Five sketches, created by very different contemporary choreographers to music by very different composers - it's a meditation on the theme of returning to the source, of the way in which, in difficult situations, high art helps us to find a common denominator of humanity and goodness. Here it seems is the essence of the inexplicable magic of this astonishing Dutch company - by presenting differences and contradictions, they can paradoxically inspire harmony in the soul of the audience.

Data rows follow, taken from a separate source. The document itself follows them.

(** *** Under the lock of the processes

    The descriptor of the slot goes on counting, unless [malo]. *)
Definition vale (malo : Prop) {A} (m : KF A) (f : Fd) (Φ : A -> Fd -> Prop) : Prop := forall s R, cubre (f :: R) (la_cache s) ->
  let '(r, (f', s')) := m (f, s) in mismas s s' ∧
  match r with Ok a => Φ a f' ∧ cubre (f' :: R) (la_cache s') | Err _ => malo ∨ cubre (f' :: R) (la_cache s') | _ => True end.
(** The descriptor of the slot counts for nothing. *)
Definition suelto {A} (m : KF A) (f : Fd) (Φ : A -> Fd -> Prop) : Prop := forall s R, cubre R (la_cache s) ->
  let '(r, (f', s')) := m (f, s) in mismas s s' ∧ match r with Ok a => Φ a f' ∧ cubre R (la_cache s') | _ => True end.
Lemma vale_bind malo {A B} (m : KF A) (k : A -> KF B) f Φ Ψ : vale malo m f Φ -> (forall a f', Φ a f' -> vale malo (k a) f' Ψ) -> vale malo (m ≫= k) f Ψ.
Proof.
  intros Hm Hk s R Hs. rewrite bind_eq. specialize (Hm s R Hs). destruct (m (f, s)) as [[a|e| |] [f1 s1]]; destruct Hm as [Hs1 Hm]; try done. destruct Hm as [Ha Hm].
  specialize (Hk a f1 Ha s1 R Hm). destruct (k a (f1, s1)) as [r [f2 s2]]. destruct Hk as [Hs2 Hk]. split; [by eapply mismas_trans|done].
Qed.
Lemma suelto_bind {A B} (m : KF A) (k : A -> KF B) f Φ Ψ : suelto m f Φ -> (forall a f', Φ a f' -> suelto (k a) f' Ψ) -> suelto (m ≫= k) f Ψ.
Proof.
  intros Hm Hk s R Hs. rewrite bind_eq. specialize (Hm s R Hs). destruct (m (f, s)) as [[a|e| |] [f1 s1]]; destruct Hm as [Hs1 Hm]; try done. destruct Hm as [Ha Hm].
  specialize (Hk a f1 Ha s1 R Hm). destruct (k a (f1, s1)) as [r [f2 s2]]. destruct Hk as [Hs2 Hk]. split; [by eapply mismas_trans|done].
Qed.
Lemma vale_ret malo {A} (a : A) f (Φ : A -> Fd -> Prop) : Φ a f -> vale malo (mret a) f Φ.
Proof. by intros Ha s R Hs. Qed.
Lemma suelto_ret {A} (a : A) f (Φ : A -> Fd -> Prop) : Φ a f -> suelto (mret a) f Φ.
Proof. by intros Ha s R Hs. Qed.
Lemma vale_throw malo {A} e f (Φ : A -> Fd -> Prop) : vale malo (throw e) f Φ.
Proof. intros s R Hs. split; [done|by right]. Qed.
Lemma vale_panic malo {A} f (Φ : A -> Fd -> Prop) : vale malo panic f Φ.
Proof. by intros s R Hs. Qed.
Lemma vale_yo malo f : vale malo yo f (fun a f' => a = f ∧ f' = f).
Proof. by intros s R Hs. Qed.
Lemma cubre_cambia f f' l c : clave f' = clave f \/ clave f' = None -> cubre (f :: l) c -> cubre (f' :: l) c.
Proof.
  intros Hf Hc. destruct Hf as [Hf|Hf]; [|by apply cubre_sin, (cubre_app [f])]. destruct Hc as [A1 A2]. split; [|done].
  intros ino. specialize (A1 ino). by rewrite cuenta_cons, cuenta_uno, Hf, <- cuenta_uno, <- cuenta_cons.
Qed.
Lemma vale_pon malo f f' (Φ : unit -> Fd -> Prop) : clave f' = clave f \/ clave f' = None -> Φ tt f' -> vale malo (pon f') f Φ.
Proof. intros Hf HΦ s R Hs. split; [done|]. split; [done|]. by eapply cubre_cambia. Qed.
Lemma suelto_pon f f' (Φ : unit -> Fd -> Prop) : Φ tt f' -> suelto (pon f') f Φ.
Proof. by intros HΦ s R Hs. Qed.
Lemma vale_en malo {A} (m : K A) f (Φ : A -> Fd -> Prop) : quieto m -> (forall a, Φ a f) -> vale malo (en m) f Φ.
Proof. intros Hm HΦ s R Hs. unfold en. cbn. specialize (Hm s (f :: R) Hs). destruct (m s) as [[a|e| |] s1]; destruct Hm as [? Hm]; (split; [done|]); auto. Qed.
Lemma suelto_en {A} (m : K A) f (Φ : A -> Fd -> Prop) : quieto m -> (forall a, Φ a f) -> suelto (en m) f Φ.
Proof. intros Hm HΦ s R Hs. unfold en. cbn. specialize (Hm s R Hs). destruct (m s) as [[a|e| |] s1]; destruct Hm as [? Hm]; (split; [done|]); auto. Qed.
Lemma vale_add64 malo a b f (Φ : N -> Fd -> Prop) : Φ (a + b) f -> vale malo (add64 a b) f Φ.
Proof. intros HΦ. unfold add64. destruct (_ <? _); [by apply vale_ret|by apply vale_panic]. Qed.
Lemma suelto_add64 a b f (Φ : N -> Fd -> Prop) : Φ (a + b) f -> suelto (add64 a b) f Φ.
Proof. intros HΦ. unfold add64. destruct (_ <? _); [by apply suelto_ret|by intros s R Hs]. Qed.
Lemma vale_of_option malo {A} (m : KF A) o f (Φ : A -> Fd -> Prop) : vale malo m f Φ -> (forall a, Φ a f) -> vale malo (of_option m o) f Φ.
Proof. intros Hm HΦ. destruct o; [by apply vale_ret|done]. Qed.

(** A stream keeps being one. *)
Definition es_stream (f : Fd) : Prop := match f with StreamWrite _ _ _ _ _ _ => True | _ => False end.
Lemma vale_vaciar malo fuel : forall f, es_stream f -> vale malo (vaciar fuel) f (fun _ f' => es_stream f').
Proof.
  induction fuel as [|fuel IH]; intros f Hf; [by intros s R Hs|]. cbn [vaciar]. eapply vale_bind; [apply vale_yo|]. intros ? ? [-> ->]. destruct f as [| | | |d n i pos b x| | | | | |]; try done.
  destruct (_ <=? _); [|by apply vale_ret]. cbv zeta. eapply vale_bind; [eapply (vale_pon _ _ _ (fun _ f => es_stream f)); [by right|done]|]. intros ? f1 ?.
  eapply (vale_bind _ _ _ _ (fun _ f => es_stream f)); [apply vale_en; [apply quieto_gets|done]|]. intros t f2 ?.
  eapply (vale_bind _ _ _ _ (fun _ f => es_stream f)); [|intros _; apply IH]. destruct i as [i|]; [apply vale_en; [auto with quieto|done]|].
  eapply (vale_bind _ _ _ _ (fun _ f => es_stream f)); [apply vale_en; [auto with quieto|done]|]. intros i f3 H3'. by destruct f3.
Qed.
Lemma suelto_vale {A} (m : KF A) f (Φ : A -> Fd -> Prop) : clave f = None -> (forall a f', Φ a f' -> clave f' = None) -> vale True m f Φ -> suelto m f Φ.
Proof.
  intros Hf HΦ Hm s R Hs. specialize (Hm s R (cubre_sin _ _ _ Hf Hs)). destruct (m (f, s)) as [[a|e| |] [f1 s1]]; destruct Hm as [? Hm]; (split; [done|]); try done.
  destruct Hm as [Ha Hm]. split; [done|]. by apply (cubre_app [f1]).
Qed.
Lemma stream_sin f : es_stream f -> clave f = None.
Proof. by destruct f. Qed.
Lemma vale_convertir datos i d n pos x : vale True (convert_writebuf_to_stream datos) (WriteBuf i d n pos x) (fun _ f => es_stream f).
Proof.
  intros s R Hs. unfold convert_writebuf_to_stream. rewrite bind_eq. cbn [yo gets fst]. rewrite bind_eq. unfold en at 1. cbn [gets fst snd].
  set (prefix := truncate _ _). clearbody prefix. rewrite bind_eq. unfold en at 1. cbn [fst snd].
  assert (cubre R (la_cache (en_cache (cerrar i) s).2)) as Hc.
  { unfold en_cache. pose proof (cubre_cerrar (E := OtaExclusion.Errno) (WriteBuf i d n pos x) i R (la_cache s) eq_refl Hs) as Hc. destruct (cerrar i (la_cache s)). exact Hc. }
  assert (mismas s (en_cache (cerrar i) s).2) as Hm by (unfold en_cache; by destruct (cerrar i (la_cache s))).
  destruct (en_cache (cerrar i) s) as [[b|e| |] s1]; cbn [snd] in *; [|split; [done|by left]|done..].
  assert (suelto (mtime ← en (gets wall_secs);
      inode ← match prefix with [] => mret None | _ => ino ← en (with_vfs (LogFs.vfs_create_file d n prefix mtime)); mret (Some ino) end;
      new_pos ← add64 pos (lenN datos);
      pon (StreamWrite d n inode new_pos datos x);; vaciar (chunks_de datos)) (WriteBuf i d n pos x) (fun _ f => es_stream f)) as Hk.
  { eapply (suelto_bind _ _ _ (fun _ _ => True)); [by apply suelto_en; [apply quieto_gets|]|]. intros t f1 _. eapply (suelto_bind _ _ _ (fun _ _ => True)).
    - destruct prefix; [by apply suelto_ret|]. eapply (suelto_bind _ _ _ (fun _ _ => True)); [apply suelto_en; [auto with quieto|done]|]. intros; by apply suelto_ret.
    - intros j f2 _. eapply (suelto_bind _ _ _ (fun _ _ => True)); [by apply suelto_add64|]. intros np f3 _.
      eapply (suelto_bind _ _ _ (fun _ f => es_stream f)); [by apply suelto_pon|]. intros _ f4 H4. apply suelto_vale; [by apply stream_sin|intros _; apply stream_sin|by apply vale_vaciar]. }
  specialize (Hk s1 R Hc). match goal with |- context [?k (WriteBuf i d n pos x, s1)] => destruct (k (WriteBuf i d n pos x, s1)) as [[a|e| |] [f1 s2]] end; destruct Hk as [Hm2 Hk]; (split; [by eapply mismas_trans|]); try done; [|by left].
  destruct Hk as [Hf Hk]. split; [done|]. apply cubre_sin; [by apply stream_sin|done].
Qed.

Choreography: Hans van Manen Music: Johann Sebastian Bach
Not a premiere, but a reconstruction of a masterpiece, it has luckily added to the volume of Hans van Manen pieces in the repertoire of Dutch National. It is typical for the choreographer: optimal expressiveness coupled with structural precision, simplicity and purity. Van Manen is used to work with Bach’s music: as one of the dancers noted, “Hans doesn’t use Bach, he feels Bach.
Choreography: Christopher Wheeldon Music: Maurice Ravel
A wistful Piano Concerto in G major by Ravel in the interpretation of one of the most acclaimed choreographers today.
Choreography: Ted Brandsen Music: Philip Glass
“I want to emphasize the mystery in the music. I like the ‘searching quality’ in it, and the feeling of an imminent parting and of trying again and again, after which the end follows anyway.I want to leave room for personal interpretation” Ted Brandsen.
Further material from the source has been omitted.